H1 N1 influenza virus

Meerwaarde van moleculaire techniek voor het opsporen van Influenza A/B en RSV

26-02-2020

Sinds eind 2018 bieden wij bij Labo Maenhout een ‘trapsgewijze’ bepaling van RSV en Influenza A/B aan: bij aanvraag voor bepaling van RSV en/of Influenza A/B wordt steeds eerst een (terugbetaalde) antigendetectietest (‘sneltest’) uitgevoerd. De korte antwoordtijd van deze techniek verzekert een snelle rapportering van een eventueel positief resultaat. Eigen aan deze analysemethode is echter een beperkte gevoeligheid: indien de sneltest een negatief resultaat oplevert, wordt in tweede tijd een moleculaire detectietechniek (PCR) uitgevoerd.

Wanneer laboratoriumdiagnostiek?

De diagnose van een Influenza A/B of RSV infectie wordt in de eerste plaats gesteld op basis van het klinisch beeld, zeker tijdens een epidemie. De prevalentie heeft namelijk een sterke invloed op de positief voorspellende waarde van de klinische diagnose. Het gebruik van laboratoriumdiagnostiek kan de specificiteit verhogen (met circa 30%), zeker tijdens een inter- en pre-epidemische periode. Eenmaal er sprake is van een epidemie beperkt laboratoriumdiagnostiek zich tot die patiënten met een minder specifiek klinisch beeld, alsook tot die patiënten bij wie behandeling moet worden opgestart en men snel de definitieve diagnose moet hebben (opstart van therapie binnen de 48u).

PCR biedt meerwaarde in diagnostiek

Voor Influenza A/B worden vaak antigentesten aangeboden in de routinediagnostiek. Deze zijn echter zeer variabel in gevoeligheid (70% [59–93%], zodat deze minder geschikt zijn voor individuele patiëntenzorg. Bij kinderen heeft de sneltest een hogere sensitiviteit doordat de virale lading hoger en langer detecteerbaar is.

Voor RSV worden in de praktijk snelle antigeendetectiemethoden op een wisser of in een nasofaryngeaal aspiraat veel toegepast. Deze testen zijn voor de diagnostiek van RSV-infecties gevoelig en specifiek, zeker bij kinderen. Een negatieve antigeentest sluit een RSV-infectie echter niet geheel uit. De RSV antigentesten hebben in vergelijking met Influenza antigentesten een betere performantie/gevoeligheid, doch blijven ze op gebied van sensitiviteit en specificiteit inferieur aan de moleculaire detectiemethoden voor RSV. Voor zowel Influenza A/B als RSV is serologie voor diagnostiek niet zinvol, omdat een gepaard serum met 2-3 weken tussentijd nodig is voor een betrouwbare diagnose, terwijl bij een natuurlijk beloop van de infectie op het tijdstip van afname van het tweede monster de patiënt doorgaans al genezen is.
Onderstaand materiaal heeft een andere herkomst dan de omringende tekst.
(* ===== verification/UserMode.v ===== *)
(** * User mode

    The kernel never runs an environment with the privilege of the kernel.
    [umode s e] says that the saved frame of environment [e] has privilege
    level 3; [ring_ok] that this holds of every environment that is not free
    and of every CPU's current one.  No operation takes [umode] away, so what
    a function learns about an environment ([envid2env], [get_env] and a look
    at its status, [env_alloc]) still holds when it is used.

    [ring m Q s]: from [s], [m] keeps [ring_ok] on every way out, [umode]
    grows, the result satisfies [Q], and if [m] leaves the kernel for
    environment [e] then [umode] holds of [e] there.  [quiet] computations
    ([Quiet]) touch neither the environments nor the CPUs. *)

From S2P Require Import Prelude Mmu Console KState Demo Lock PageAlloc PageTable Quiet AddrSpace PageInsert UserMem Env EnvSpace Sched Nic Syscall SyscallSpec Trap KernelInv TrapDemo.
Open Scope Z_scope.

Definition user_frame (t : Trapframe) : Prop := Z.land (tf_cs t) 3 = 3.
Definition umode (s : kstate) (e : Z) : Prop := ∃ v, envs s !! e = Some v ∧ user_frame (env_tf v).

Record ring_ok (s : kstate) : Prop := mk_ring_ok {
  ro_live : ∀ e v, envs s !! e = Some v → env_status v ≠ ENV_FREE → user_frame (env_tf v);
  ro_cpus : ∀ c ci e, cpus s !! c = Some ci → cpu_env ci = Some e → umode s e;
}.

Definition later (s s' : kstate) : Prop := ∀ e, umode s e → umode s' e.

(** The privilege the CPU leaves the kernel with. *)
Definition leaves_ok (st : stopped) (s : kstate) : Prop := match st with RunEnv e => umode s e | _ => True end.

Definition ring {A} (m : K A) (Q : A → kstate → Prop) (s : kstate) : Prop :=
  match m s with
  | (Ret a, s') => ring_ok s' ∧ later s s' ∧ Q a s'
  | (Stop st, s') => ring_ok s' ∧ leaves_ok st s'
  end.

(** ** More quiet computations *)

Lemma quiet_user_mem_check_loop fuel d a e p : quiet (user_mem_check_loop fuel d a e p).
Proof. revert a. induction fuel; intros a; cbn [user_mem_check_loop]; quiet. Qed.

Lemma quiet_print_string fuel p n : quiet (print_string fuel p n).
Proof. revert p n. induction fuel; intros p n; cbn [print_string]; quiet. Qed.

Lemma quiet_vstore_words va ws : quiet (vstore_words va ws).
Proof. revert va. induction ws; intros va; cbn [vstore_words]; quiet. Qed.

Lemma quiet_halt_search fuel i : quiet (halt_search fuel i).
Proof. revert i. induction fuel; intros i; cbn [halt_search]; quiet. Qed.

#[export] Hint Resolve quiet_user_mem_check_loop quiet_print_string quiet_vstore_words quiet_halt_search : kquiet.

Lemma quiet_user_mem_check d va len perm : quiet (user_mem_check d va len perm).
Proof. quiet. Qed.

Lemma quiet_load_tf p : quiet (load_tf p).
Proof. quiet. Qed.

Lemma quiet_env_free_table e i : quiet (env_free_table e i).
Proof. quiet. Qed.

Lemma quiet_e1000_tx buf len : quiet (e1000_tx buf len).
Proof. quiet. Qed.

Lemma quiet_e1000_rx buf len : quiet (e1000_rx buf len).
Proof. quiet. Qed.

#[export] Hint Resolve quiet_user_mem_check quiet_load_tf quiet_env_free_table quiet_e1000_tx quiet_e1000_rx : kquiet.

(** ** The rules of [ring] *)

Lemma later_refl s : later s s.
Proof. by intros e. Qed.

Lemma later_trans s1 s2 s3 : later s1 s2 → later s2 s3 → later s1 s3.
Proof. intros H1 H2 e He. by apply H2, H1. Qed.

Lemma live_umode s e v : ring_ok s → envs s !! e = Some v → env_status v ≠ ENV_FREE → umode s e.
Proof. intros H E Hv. exists v. split; [done|]. by eapply ro_live. Qed.

Lemma cur_umode s e : ring_ok s → curenv_of s = Some e → umode s e.
Proof. unfold curenv_of. intros H. destruct (cpus s !! cpunum s) eqn:E; [|done]. by apply (ro_cpus _ H _ _ _ E). Qed.

Lemma umode_frame s e v : umode s e → envs s !! e = Some v → user_frame (env_tf v).
Proof. intros (w & E & Hw) E'. congruence. Qed.

Lemma ring_same s s' : envs s' = envs s → cpus s' = cpus s → ring_ok s → ring_ok s' ∧ later s s'.
Proof.
  intros He Hc [H1 H2]. assert (Hu : ∀ e, umode s' e ↔ umode s e) by (intros e; unfold umode; by rewrite He).
  split; [|intros e; apply Hu]. constructor; [by rewrite He|]. rewrite Hc. intros c ci e E E'. apply Hu. by eapply H2.
Qed.

Section rules.
Context {A B : Type}.
Implicit Types (Q : A → kstate → Prop) (R : B → kstate → Prop).

Lemma ring_ret (a : A) Q s : ring_ok s → Q a s → ring (mret a) Q s.
Proof. intros. split_and!; [done|apply later_refl|done]. Qed.

Lemma ring_stop st Q s : ring_ok s → is_exit st = false → ring (stop st) Q s.
Proof. intros H Hs. split; [done|]. by destruct st. Qed.

Lemma ring_run e Q s : ring_ok s → umode s e → ring (stop (RunEnv e)) Q s.
Proof. by intros H Hu. Qed.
Een moleculaire detectietechniek (PCR) voor Influenza A/B en RSV heeft een sensitiviteit en specificiteit van bijna 100%, wat ervoor zorgt dat deze test ook gebruikt kan worden voor de laboratoriumbevestiging van individuele gevallen. Om de diagnostische meerwaarde van deze moleculaire techniek ten opzichte van de sneltest aan te tonen, hebben we onze eigen data sinds eind 2018 geanalyseerd.

Voor RSV heeft het invoeren van PCR geleid tot een toename van 19% van het aantal laboratoriumdiagnoses: met de standaard antigendetectietest (sneltest) werden 22% (82/365) van de stalen positief bevonden; in combinatie met PCR steeg dit aantal tot 41% (170/365). Voor Influenza A/B steeg het aantal diagnoses van 17% naar 31%: PCR bevond een additionele 78 stalen positief ten opzichte van de antigentest. Hieruit blijkt dat het invoeren van de moleculaire technieken voor Influenza A/B en RSV duidelijk leidt tot een meer gevoelige laboratoriumdiagnostiek. Deze kunnen, wanneer ze gebruikt worden binnen een specifieke klinische en epidemiologische context, absoluut een meerwaarde betekenen bij de bevestiging van de klinische diagnose.